First of all, don't be born a prince. This story can only work if there is a reward for good behaviour at the end of it, and the fewer princes there are in the world the fewer times this story can be told.

If you can't help how you're born, don't live in a country where a golden apple grows on a tree infested with snakes and surrounded by a moat.

Please, don't want that apple, don't crave it, don't need it, don't promise to marry whoever can get it for you.

Do fall in love with the girl with hands of liquid silver you'll find across the moat sleeping beneath the tree of the golden apple, but don't expect her to love you back, not truly.

During your engagement you may wonder, but as you stand beside each other patiently enduring the fitting for your ceremonial finery don't ask her what happened to her hands. She'll tell you they were cut off, no more.

Don't ever, ever, compliment her on how beautiful her silver limbs are.

As her belly rounds with your first child, your mind may turn to the past, seek assurance that other fathers have felt this fear and you are not alone as you stumble blindly backwards into the future. But don't ask her about her family, because she won't answer and you might think she didn't love them – which is so untrue as to be laughable.

(Should you hear, years later, of a girl who was sold to the devil by her father, whose hands were cut off as her mother did nothing to stop it and were replaced with silver by angels impressed by her purity, don't ask. Still don't ask.)

When you see her for the first time with your child in her arms, do fall in love all over again; it will help her forget that there are such betrayals in the world.

Don't let your daughters grow up thinking that they are worth something only so long as their tears are pure enough to burn the devil. Or your sons that all boys deserve golden fruit, regardless of how good they are.

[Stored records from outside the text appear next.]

(** * hamster-cache: a shallow embedding of [src/Cache.ts]

    The cache class of the repository is embedded as a state-and-exception
    monad over a record holding the two mutable structures the class owns
    (the backing ES6 [Map] and the [LRUQueue]) together with a log of the
    dispose callbacks that have been invoked.  JavaScript exceptions keep
    the heap as it was at the point of the throw, so a computation returns
    an outcome *and* a state in every case. *)

From Stdlib Require Import ZArith QArith Lia Lqa.
From stdpp Require Import base decidable option list strings.

Local Open Scope Z_scope.

(** ** JavaScript numbers

    Timestamps, TTLs and the capacity are JavaScript numbers.  The model
    keeps the finite values as rationals, compared and added exactly
    (integers, and the fractions a capacity such as 1.5 needs; the
    rounding of doubles is left out), and the value [Infinity], which the
    constructor uses as default for [defaultTTL] and [maximalItemCount];
    [NaN] and [-Infinity] are left out.  An integer stands for itself. *)

Coercion inject_Z : Z >-> Q.

Inductive number : Type :=
| Num (q : Q)
| Infinity.

(** [a <= b] *)
Definition num_le (a b : number) : bool :=
  match a, b with
  | Num x, Num y => Qle_bool x y
  | _, Infinity => true
  | Infinity, Num _ => false
  end.

(** [a < b] *)
Definition num_lt (a b : number) : bool :=
  match a, b with
  | Num x, Num y => negb (Qle_bool y x)
  | Num _, Infinity => true
  | Infinity, _ => false
  end.

(** [a + b] *)
Definition num_add (a b : number) : number :=
  match a, b with
  | Num x, Num y => Num (x + y)
  | _, _ => Infinity
  end.

(** ** Exceptions and the cache monad *)

Inductive Error : Type :=
| TypeError      (* property access on [undefined] *)
| ConfigError.   (* [throw new Error(...)] in the constructor *)

(** [OutOfFuel] is the model's stand-in for a [while] loop that has not
    finished within the iteration bound it was run with. *)
Inductive outcome (A : Type) : Type :=
| Ret (a : A)
| Throw (e : Error)
| OutOfFuel.
Arguments Ret {A} a.
Arguments Throw {A} e.
Arguments OutOfFuel {A}.

Definition M (S A : Type) : Type := S -> outcome A * S.

#[export] Instance M_ret {S} : MRet (M S) := λ A a s, (Ret a, s).

#[export] Instance M_bind {S} : MBind (M S) := λ A B f m s,
  match m s with
  | (Ret a, s') => f a s'
  | (Throw e, s') => (Throw e, s')
  | (OutOfFuel, s') => (OutOfFuel, s')
  end.

Definition throw {S A} (e : Error) : M S A := λ s, (Throw e, s).
Definition gets {S A} (f : S -> A) : M S A := λ s, (Ret (f s), s).
Definition modify {S} (f : S -> S) : M S unit := λ s, (Ret tt, f s).

(** ** The ES6 [Map] used as backing store

    An insertion-ordered association list without duplicate keys:
    [Map.prototype.set] on a present key replaces the value in place, on a
    new key appends; iteration is in list order. *)

Module JSMap.
Section JSMap.
Context {K A : Type} `{EqDecision K}.

Fixpoint get (k : K) (m : list (K * A)) : option A :=
  match m with
  | [] => None
  | (k', a) :: m' => if decide (k' = k) then Some a else get k m'
  end.

Definition has (k : K) (m : list (K * A)) : bool := bool_decide (is_Some (get k m)).

Fixpoint set (k : K) (a : A) (m : list (K * A)) : list (K * A) :=
  match m with
  | [] => [(k, a)]
  | (k', a') :: m' => if decide (k' = k) then (k, a) :: m' else (k', a') :: set k a m'
  end.

(** [Map.prototype.delete]: the map without [k]. *)
Definition remove (k : K) (m : list (K * A)) : list (K * A) :=
  filter (λ p, p.1 ≠ k) m.

Definition keys (m : list (K * A)) : list K := m.*1.

Definition wf (m : list (K * A)) : Prop := NoDup (keys m).

End JSMap.
End JSMap.

(** ** Data model of [Cache.ts] *)

(** A dispose callback is an opaque closure; the model identifies it by a
    number and records each invocation in the [disposed] log.  A callback
    that calls back into the cache is outside the model. *)
Definition DisposeFunction : Type := nat.

Inductive CacheStrategy : Type := age | lru.

Record IItem (V : Type) : Type := mkItem {
  value : V;
  expireAfterTimestamp : number;
  storageTimestamp : number;
  dispose : option DisposeFunction;
}.
Arguments mkItem {V} _ _ _ _.
Arguments value {V} _.
Arguments expireAfterTimestamp {V} _.
Arguments storageTimestamp {V} _.
Arguments dispose {V} _.

(** The immutable part of [IOptions]; the [cache] map it also carries is
    mutable and lives in the state. *)
Record IOptions : Type := mkOptions {
  defaultTTL : number;
  maximalItemCount : number;
  evictExceedingItemsBy : CacheStrategy;
}.

Record ISetItemOptions : Type := mkSetOptions {
  ttl : option number;
  set_storageTimestamp : option number;
  set_dispose : option DisposeFunction;
}.

(** ** The recency queue, as an interface

    [Cache.ts] imports [LRUQueue] and uses five of its methods. *)
Class LRUQueue (K Q : Type) : Type := {
  lq_new : Q;
  lq_push : K -> Q -> Q;
  lq_touch : K -> Q -> Q;
  lq_shift : Q -> option K * Q;
  lq_delete : K -> Q -> Q;
  lq_clear : Q -> Q;
}.
(** Texts of hextets that are all ["0"] come from zeros. *)
Lemma hextet_texts_zeros (hs : list Z) (L : nat) :
  Forall in_hextet_range hs -> hextet_texts hs = repeat "0" L ->
  hs = repeat 0 L.
Proof.
  intros Hr. revert L. induction Hr as [| h hs Hh _ IH]; intros [| L] H;
    try discriminate H; [reflexivity |].
  cbn [hextet_texts map repeat] in *. inversion H as [[H0 Hrest]].
  destruct (hextet_text h Hh) as [_ [_ [_ [_ [_ [_ Hz]]]]]].
  rewrite H0 in Hz. cbn [String.eqb Ascii.eqb Bool.eqb] in Hz.
  symmetry in Hz. apply Z.eqb_eq in Hz. subst h.
  f_equal. apply IH. exact Hrest.
Qed.

Lemma compress_Forall (P : string -> Prop) (xs : list string) :
  P "" -> Forall P xs -> Forall P (_BaseV6._compress_hextets xs).
Proof.
  intros H0 Hxs.
  assert (He : forall l, Forall P (edge l)) by (intros []; repeat constructor; exact H0).
  destruct (compress_shape xs) as [-> | [A [B [L [_ [Hsplit ->]]]]]]; [exact Hxs |].
  rewrite Hsplit in Hxs. apply Forall_app in Hxs. destruct Hxs as [HA Hxs].
  apply Forall_app in Hxs. destruct Hxs as [_ HB].
  apply Forall_app; split; [apply He |].
  apply Forall_app; split; [exact HA |].
  apply Forall_app; split; [repeat constructor; exact H0 |].
  apply Forall_app; split; [exact HB | apply He].
Qed.

Lemma compress_length (xs : list string) :
  (2 <= List.length xs)%nat -> (2 <= List.length (_BaseV6._compress_hextets xs))%nat.
Proof.
  intros H. destruct (compress_shape xs) as [-> | [A [B [L [_ [_ ->]]]]]]; [exact H |].
  rewrite !length_app. cbn [List.length].
  pose proof (edge_length A). pose proof (edge_length B). lia.
Qed.

Lemma str_contains_join_sep (c : ascii) (p q : string) (parts : list string) :
  str_contains c (str_join (String c "") (p :: q :: parts)) = true.
Proof.
  change (str_join (String c "") (p :: q :: parts))
    with (p ++ String c (str_join (String c "") (q :: parts))).
  rewrite str_contains_app. simpl. rewrite Ascii.eqb_refl.
  apply orb_true_r.
Qed.

(** An IPv6 address printed and read again is the same address. *)
Lemma v6_roundtrip (n : Z) :
  0 <= n < 2 ^ 128 ->
  exists s,
    _BaseV6._string_from_ip_int n = Ok s /\
    _BaseV6._ip_int_from_string s = Ok n /\
    str_contains "/" s = false /\ str_contains "%" s = false /\
    str_contains ":" s = true.
Proof.
  intros Hn.
  set (hs := big_endian 16 8 n).
  assert (Hr : Forall in_hextet_range hs) by (apply (big_endian_range 16 8 n); lia).
  assert (Hlen : List.length hs = 8%nat) by apply big_endian_length.
  assert (Hval : accumulate hs 0 = n).
  { unfold accumulate, hs. rewrite (big_endian_value 16 8 n) by lia.
    change (2 ^ (16 * Z.of_nat 8)) with (2 ^ 128). rewrite Z.mod_small by lia. lia. }
  exists (str_join ":" (_BaseV6._compress_hextets (hextet_texts hs))).
  split; [| split].
  - unfold _BaseV6._string_from_ip_int.
    destruct (Z.gtb_spec n (_ALL_ONES V6)) as [Hgt | _]; [| reflexivity].
    unfold _ALL_ONES in Hgt. cbn [_max_prefixlen] in Hgt. lia.
  - destruct (compress_shape (hextet_texts hs)) as [-> | [A [B [L [HL [Hsplit ->]]]]]].
    + rewrite (v6_read_plain hs Hr Hlen), Hval. reflexivity.
    + unfold hextet_texts in Hsplit.
      apply map_eq_app in Hsplit. destruct Hsplit as [As [Rest [Hhs [HA Hrest]]]].
      apply map_eq_app in Hrest. destruct Hrest as [Ms [Bs [HRest [HM HB]]]].
      subst Rest. rewrite Hhs in Hr.
      apply Forall_app in Hr. destruct Hr as [HrA Hr].
      apply Forall_app in Hr. destruct Hr as [HrM HrB].
      apply (hextet_texts_zeros Ms L HrM) in HM. subst Ms A B.
      assert (Hsum : (List.length As + L + List.length Bs = 8)%nat).
      { rewrite <- Hlen, Hhs, !length_app, repeat_length. lia. }
      fold (hextet_texts As). fold (hextet_texts Bs).
      rewrite (v6_read_compressed As Bs L HrA HrB) by lia.
      f_equal. rewrite <- Hval, Hhs. unfold accumulate.
      rewrite !fold_left_app, fold_zeros by lia. reflexivity.
  - assert (Hparts : forall c, c = ":"%char \/ c = "."%char \/ c = "/"%char \/ c = "%"%char ->
              Forall (fun p => str_contains c p = false)
                     (_BaseV6._compress_hextets (hextet_texts hs))).
    { intros c Hc. apply compress_Forall; [reflexivity |].
      apply hextet_texts_no_char; assumption. }
    assert (Hl2 : (2 <= List.length (_BaseV6._compress_hextets (hextet_texts hs)))%nat).
    { apply compress_length. unfold hextet_texts. rewrite length_map, Hlen. lia. }
    repeat split.
    + apply str_contains_join; [reflexivity | apply Hparts; auto].
    + apply str_contains_join; [reflexivity | apply Hparts; auto].
    + destruct (_BaseV6._compress_hextets (hextet_texts hs)) as [| p [| q rest]];
        cbn [List.length] in Hl2; try lia.
      apply str_contains_join_sep.
Qed.

(** ** Reading any printed address *)

Lemma str_join_split (c : ascii) (s : string) :
  str_join (String c "") (str_split c s) = s.
Proof.
  induction s as [| d s IH]; [reflexivity |].
  cbn [str_split]. destruct (Ascii.eqb_spec d c) as [-> | Hne].
  - pose proof (str_split_length_pos c s) as Hl.
    destruct (str_split c s) as [| p ps]; [simpl in Hl; lia |].
    change (str_join (String c "") ("" :: p :: ps))
      with (String c (str_join (String c "") (p :: ps))).
    rewrite IH. reflexivity.
  - pose proof (str_split_length_pos c s) as Hl.
    destruct (str_split c s) as [| p ps]; [simpl in Hl; lia |].
    destruct ps as [| q ps].
    + cbn [str_join] in *. rewrite IH. reflexivity.
    + change (str_join (String c "") (String d p :: q :: ps))
        with (String d (str_join (String c "") (p :: q :: ps))).
      rewrite IH. reflexivity.
Qed.

Lemma str_forall_app (P : ascii -> bool) (s1 s2 : string) :
  str_forall P (s1 ++ s2) = str_forall P s1 && str_forall P s2.
Proof.
  induction s1 as [| d s1 IH]; simpl; [reflexivity |].
  rewrite IH, andb_assoc. reflexivity.
Qed.

Lemma str_forall_join (P : ascii -> bool) (sep : ascii) (parts : list string) :
  P sep = true -> Forall (fun p => str_forall P p = true) parts ->
  str_forall P (str_join (String sep "") parts) = true.
Proof.
  intros Hsep. induction 1 as [| p parts Hp _ IH]; [reflexivity |].
  destruct parts as [| q parts]; [exact Hp |].
  change (str_join (String sep "") (p :: q :: parts))
    with (p ++ String sep (str_join (String sep "") (q :: parts))).
  rewrite str_forall_app, Hp. simpl. rewrite Hsep. exact IH.
Qed.

Lemma str_forall_contains (P : ascii -> bool) (c : ascii) (s : string) :
  str_forall P s = true -> str_contains c s = true -> P c = true.
Proof.
  induction s as [| d s IH]; simpl; intros Hall Hc; [discriminate |].
  apply andb_true_iff in Hall. destruct Hall as [Hd Hs].
  apply orb_true_iff in Hc. destruct Hc as [Hc | Hc]; [| exact (IH Hs Hc)].
  apply Ascii.eqb_eq in Hc. subst d. exact Hd.
Qed.

(** Only digits and dots make an IPv4 address. *)
Lemma v4_text_chars (s : string) (n : Z) :
  _BaseV4._ip_int_from_string s = Ok n -> str_forall is_digit_or_dot s = true.
Proof.
  unfold _BaseV4._ip_int_from_string. intros H.
  destruct (String.eqb s ""); [discriminate |]. cbv zeta in H.
  destruct (negb _); [discriminate |].
  apply try_except_Ok_inv in H. destruct H as [H | [e [_ [_ H]]]]; [| discriminate].
  apply bind_Ok_inv in H. destruct H as [octets [Hoct _]].
  rewrite <- (str_join_split "." s).
  apply str_forall_join; [reflexivity |].
  clear - Hoct. revert octets Hoct.
  induction (str_split "." s) as [| p ps IH]; intros octets H; [constructor |].
  cbn [map_result] in H.
  apply bind_Ok_inv in H. destruct H as [o [Ho H]].
  apply bind_Ok_inv in H. destruct H as [os [Hos _]].
  constructor; [| exact (IH _ Hos)].
  unfold _BaseV4._parse_octet in Ho.
  destruct (String.eqb p ""); [discriminate |].
  destruct (isascii_and_isdigit p) eqn:Hd; [| discriminate].
  unfold isascii_and_isdigit in Hd. apply andb_true_iff in Hd. destruct Hd as [_ Hd].
  clear - Hd. induction p as [| c p IHp]; [reflexivity |].
  simpl in *. apply andb_true_iff in Hd. destruct Hd as [Hc Hp].
  unfold is_digit_or_dot at 1. rewrite Hc, (IHp Hp). reflexivity.
Qed.

Lemma int_loop_raises (base : Z) (s : string) :
  forall acc e, int_loop base s acc = Raise e -> e = ValueError.
Proof.
  induction s as [| c s IH]; intros acc e H; simpl in H; [discriminate |].
  destruct (digit_value c) as [d |]; [| congruence].
  destruct (d <? base); [exact (IH _ _ H) | congruence].
Qed.

Lemma py_int_raises (s : string) (base : Z) (e : exn) :
  py_int s base = Raise e -> e = ValueError.
Proof.
  unfold py_int. intros H. destruct (String.eqb s ""); [congruence |].
  destruct (negb _ && _); [congruence |].
  exact (int_loop_raises _ _ _ _ H).
Qed.

Lemma parse_octet_raises (s : string) (e : exn) :
  _BaseV4._parse_octet s = Raise e -> e = ValueError.
Proof.
  unfold _BaseV4._parse_octet. intros H.
  repeat match type of H with
  | (if ?b then _ else _) = _ => destruct b; [congruence |]
  end.
  apply bind_Raise_inv in H. destruct H as [H | [o [_ H]]].
  - exact (py_int_raises _ _ _ H).
  - destruct (o >? 255); congruence.
Qed.

Lemma map_parse_octet_raises (l : list string) (e : exn) :
  map_result _BaseV4._parse_octet l = Raise e -> e = ValueError.
Proof.
  induction l as [| p ps IH]; simpl; intros H; [discriminate |].
  apply bind_Raise_inv in H. destruct H as [H | [o [_ H]]].
  - exact (parse_octet_raises _ _ H).
  - apply bind_Raise_inv in H. destruct H as [H | [os [_ H]]]; [exact (IH H) | discriminate].
Qed.

(** [IPv4Address] raises nothing but [AddressValueError]. *)
Lemma IPv4Address_raises (value : pystr) (e : exn) :
  IPv4Address value = Raise e -> e = AddressValueError.
Proof.
  unfold IPv4Address, _BaseV4._ip_int_from_string. intros H.
  destruct (str_contains "/" (py_str value)); [congruence |].
  apply bind_Raise_inv in H. destruct H as [H | [n [_ H]]]; [| discriminate].
  destruct (String.eqb (py_str value) ""); [congruence |]. cbv zeta in H.
  destruct (negb _); [congruence |].
  destruct (map_result _BaseV4._parse_octet (str_split "." (py_str value)))
    as [octets | e'] eqn:Hm; [discriminate |].
  apply map_parse_octet_raises in Hm. subst e'. simpl in H. congruence.
Qed.

(** A text with a colon is no IPv4 address. *)
Lemma IPv4Address_colon (s : string) :
  str_contains ":" s = true -> IPv4Address (Some s) = Raise AddressValueError.
Proof.
  intros Hc. destruct (IPv4Address (Some s)) as [a | e] eqn:H.
  - apply IPv4Address_inv in H. destruct H as [_ [_ [_ [H _]]]].
    apply v4_text_chars in H. cbn [py_str] in H.
    pose proof (str_forall_contains _ _ _ H Hc) as Hbad. discriminate Hbad.
  - apply IPv4Address_raises in H. congruence.
Qed.

Lemma str_partition_none (c : ascii) (s : string) :
  str_contains c s = false -> str_partition c s = (s, false, "").
Proof.
  induction s as [| d s IH]; simpl; intros H; [reflexivity |].
  apply orb_false_iff in H. destruct H as [Hd Hs].
  rewrite Hd, (IH Hs). reflexivity.
Qed.

Lemma str_partition_app (c : ascii) (s1 s2 : string) :
  str_contains c s1 = false ->
  str_partition c (s1 ++ String c s2) = (s1, true, s2).
Proof.
  induction s1 as [| d s1 IH]; simpl; intros H.
  - rewrite Ascii.eqb_refl. reflexivity.
  - apply orb_false_iff in H. destruct H as [Hd Hs].
    rewrite Hd, (IH Hs). reflexivity.
Qed.

(** What comes after the separator was part of the text. *)
Lemma str_partition_after (c d : ascii) (s : string) :
  str_contains d s = false ->
  str_contains d (snd (str_partition c s)) = false.
Proof.
  induction s as [| x s IH]; simpl; intros H; [reflexivity |].
  apply orb_false_iff in H. destruct H as [Hx Hs].
  destruct (Ascii.eqb x c); [exact Hs |].
  specialize (IH Hs). destruct (str_partition c s) as [[b f] a]. exact IH.
Qed.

And if you one day meet the devil on a lonesome road beneath the pale of the moon, don't demand to know how he could do that to a girl, how he could rip a family's heart out simply to see if he could – don't get self-righteous as if you were as blameless as your wife. And should it occur to you (it won't but just in case) don't ask if the whole damned story was set in motion because of her father's desperation and fear, or because you are a prince who wanted a golden apple that only the purest silver hands could pick.

The devil will smile and say, what do you think, and you don't really want to know the answer.


If you go and look up The Girl With No Hands, you may find yourself a tad confused. The reason being I wrote this story while at work one day without internet access and added the details of the story as best I could remember them. When I got home, it turned out the story I remembered bore only passing resemblance to the actual tale. And I liked my version better, so there, Misters Grimm.